Sibley and Monroe (1990) split the kingfishers into three families: Alcedinidae, Cerylidae, and Dacelonidae. We designed the taxon sampling here to allow us to investigate the generic placement of the Madagascar Pygmy Kingfisher as well as to assess generic limits of some other controversial groupings within the Alcedinidae. Following Sibley and Monroe (1990), we sampled 4 of the 11 species of Ceyx, 7 of 10 Alcedo species, and all 3 Ispidina species (including Myioceyx). Genera representing Cerylidae and Dacelonidae were included as outgroups to the Alcedinidae, as were several other Coraciiform species (Table 2).
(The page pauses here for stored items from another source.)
(** [timedelta(days=days, hours=hours)], in microseconds.  The constructor
    refuses a duration of more than 999999999 days, with another message
    when the number of days does not fit a C int. *)
Definition timedelta (days hours : Z) : result Z :=
  let microseconds := days * DAY + hours * HOUR in
  let d := microseconds / DAY in
  if (d <? - 2 ^ 31) || (2 ^ 31 <=? d) then
    Raise (OverflowError "Python int too large to convert to C int")
  else if (d <? -999999999) || (999999999 <? d) then
    Raise (OverflowError ("days=" +:+ pretty d +:+ "; must have magnitude <= 999999999"))
  else Ok microseconds.

(** The result of datetime arithmetic, which must be a date of the years
    1 to 9999. *)
Definition in_range (dt : Z) : result t :=
  if (dt <? MIN) || (MAX <? dt) then Raise (OverflowError "date value out of range")
  else Ok dt.

(** [dt.hour] *)
Definition hour (dt : t) : Z := (dt / HOUR) mod 24.

(** [dt.replace(minute=0, second=0, microsecond=0)] *)
Definition replace_minute_second_microsecond_0 (dt : t) : t := dt - dt mod HOUR.

(** [dt + timedelta(hours=h)] *)
Definition add_hours (dt : t) (h : Z) : result t :=
  and_then (timedelta 0 h) (fun delta => in_range (dt + delta)).

(** [dt - timedelta(days=d)] *)
Definition sub_days (dt : t) (d : Z) : result t :=
  and_then (timedelta d 0) (fun delta => in_range (dt - delta)).

(** [dt.month], by the civil-calendar conversion of the day number
    (proleptic Gregorian; years are counted from 1 March). *)
Definition month (dt : t) : Z :=
  let z := dt / DAY + 306 in
  let doe := z mod 146097 in
  let yoe := (doe - doe / 1460 + doe / 36524 - doe / 146096) / 365 in
  let doy := doe - (365 * yoe + yoe / 4 - yoe / 100) in
  let mp := (5 * doy + 2) / 153 in
  if mp <? 10 then mp + 3 else mp - 9.
Lemma onStart_world :
  snd (_onStart this w) =
  snd (_firstRunCheck
         (mkBot (name this) (dbPath this) (user (_loadBotUser this))
                (Some (dbPath this)) (users this) (channels this)) w).
Proof. rewrite (onStart_found this w found). apply snd_bind_ret. Qed.

Lemma onStart_outcome :
  fst (_onStart this w) =
  match fst (_firstRunCheck
               (mkBot (name this) (dbPath this) (user (_loadBotUser this))
                      (Some (dbPath this)) (users this) (channels this)) w)
  with
  | Normal _ =>
      Normal (mkBot (name this) (dbPath this) (user (_loadBotUser this))
                    (Some (dbPath this)) (users this) (channels this))
  | Throw e => Throw e
  | Exit n => Exit n
  end.
Proof.
  rewrite (onStart_found this w found). unfold bind, ret.
  now destruct (_firstRunCheck _ w) as [[a|e|n] w'].
Qed.

(** The lastrun query fails. *)
Lemma firstRunCheck_query_error (b : bot) (e : string)
    (fs : list (option string)) :
  db b <> None ->
  faults w = Some e :: fs ->
  _firstRunCheck b w =
  (Normal tt,
   mkWorld (files w) (store w) fs (clock w) (issued w ++ [SelectLastrun])
           (outbox w) (stderr w ++ [["DATABASE ERROR:"; e]])).
Proof.
  intros Hdb Hf. unfold _firstRunCheck.
  destruct (db b); [|contradiction].
  unfold db_get, bind, send, console_error. rewrite Hf. reflexivity.
Qed.
Lemma mul_finite_bounded (sx sy : bool) (mx my : positive) (ex ey B : Z) :
  Zdigits2 (Zpos mx) + ex + (Zdigits2 (Zpos my) + ey) <= B ->
  -1074 <= B -> B <= 1023 -> ex + ey <= 971 ->
  bounded_by (B + 1) (xorb sx sy) (mul (S754_finite sx mx ex) (S754_finite sy my ey)).
Proof.
  intros Hd HB1 HB2 He. unfold mul, SFmul.
  apply binary_round_aux_bounded; try lia.
  rewrite Pos2Z.inj_mul.
  pose proof (Zdigits2_mul (Zpos mx) (Zpos my)). lia.
Qed.

Lemma shl_align_spec (mx : positive) (ex ex' : Z) :
  let '(mz, ez) := shl_align mx ex ex' in
  Zpos mz = Zpos mx * 2 ^ (ex - ez) /\ ez <= ex /\ (ez = ex \/ ez = ex').
Proof.
  unfold shl_align. destruct (ex' - ex) as [ | d | d] eqn:E.
  - rewrite Z.sub_diag. simpl. lia.
  - rewrite Z.sub_diag. simpl. lia.
  - replace (ex - ex') with (Zpos d) by lia.
    change (Pos.iter xO mx d) with (shift_pos d mx).
    rewrite shift_pos_correct, Z.pow_pos_fold. lia.
Qed.

Lemma binary_round_bounded (s : bool) (m : positive) (e B : Z) :
  Zdigits2 (Zpos m) + e <= B -> -1074 <= B -> B <= 1023 -> e <= 971 ->
  bounded_by (B + 1) s (binary_round prec emax s m e).
Proof.
  intros Hd HB1 HB2 He. unfold binary_round.
  pose proof (shl_align_spec m e (fexp prec emax (Zpos (digits2_pos m) + e))) as H.
  destruct (shl_align m e (fexp prec emax (Zpos (digits2_pos m) + e))) as [mz ez].
  destruct H as [Hmz [Hez _]].
  apply binary_round_aux_bounded; try lia.
  rewrite Hmz.
  assert (Zdigits2 (Zpos m * 2 ^ (e - ez)) <= Zdigits2 (Zpos m) + (e - ez)); [ | lia].
  pose proof (Zdigits2_nonneg (Zpos m)).
  pose proof (Zdigits2_lt_pow (Zpos m)).
  assert (0 < 2 ^ (e - ez)) by (apply Z.pow_pos_nonneg; lia).
  apply Zdigits2_le; try nia.
  rewrite Z.pow_add_r by lia. nia.
Qed.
We sequenced 755 base pairs (bp) of mitochondrial DNA (mtDNA) from two genes (complete ND3 and a fragment of ND2) from 1-6 individuals of each of the 28 study taxa using the primer sets L5215 and H5578 for ND2 (Hackett 1996) and L10755 and H11151 for ND3 (Chesser 1999). Sequences obtained using the ND2 primers were 362 bp long, and those obtained with the ND3 primers were 393 bp long. Total genomic DNA was extracted from muscle or toe pads using the reagents and protocols provided with the QIAamp Tissue Kit (Qiagen, Valencia, California). All polymerase chain reactions (PCR) followed the protocols outlined in Marks et al. (2002); automated sequencing protocols followed manufacturer recommendations (ABI Big Dye, version 2.0, Applied Biosystems, Foster, California) and were run on an ABI 377 automated DNA sequencer. We sequenced DNA in both directions and verified and aligned using SEQUENCHER (version 3.1.1, Gene Codes, Ann Arbor, Michigan). All of the mtDNA sequences collected for the study have been deposited in GenBank (accession numbers AY998882-AY998927 for ND2 sequences and AY998928-AY998974 for ND3 sequences).

Phylogenetic analyses were conducted with PAUP* (version 4.0b4a; Swofford 2000) and MRBAYES (version 2.1; Huelsenbeck and Ronquist 2001). Prior to phylogenetic analysis, we used PAUP* to evaluate base composition of the ND2 and ND3 sequences for variability among taxa and among codon positions using a chi-square analysis of base frequencies across taxa, examining each codon position separately. We performed partition homogeneity tests (ILD statistic of Farris et al. 1994, 1995) to determine whether the two gene fragments could be combined in tree searches. All ILD tests were run excluding uninformative characters (Cunningham 1997), using a heuristic search with 10 random-addition replicates and tree bisection-reconnection (TBR) branch-swapping with 100 null-distribution replicates, and equal weights among characters. Barker and Lutzoni (2002) suggested that the ILD test can be misleading, resulting in false rejection of homogeneity across partitions and lacking power to detect certain types of heterogeneity. Therefore, we further assessed combinability of the two gene fragments by analyzing each fragment separately under a parsimony framework, looking for conflict between topologies at wellsupported nodes. Each individual gene analysis was run using the heuristic search option with 10 random-addition replicates and TBR branchswapping. Nodal support was assessed by nonparametric bootstrapping (100 pseudoreplicates, each with 10 random-addition replicates and TBR branch-swapping). After data exploration, parsimony tree searches with the combined data were run as described above.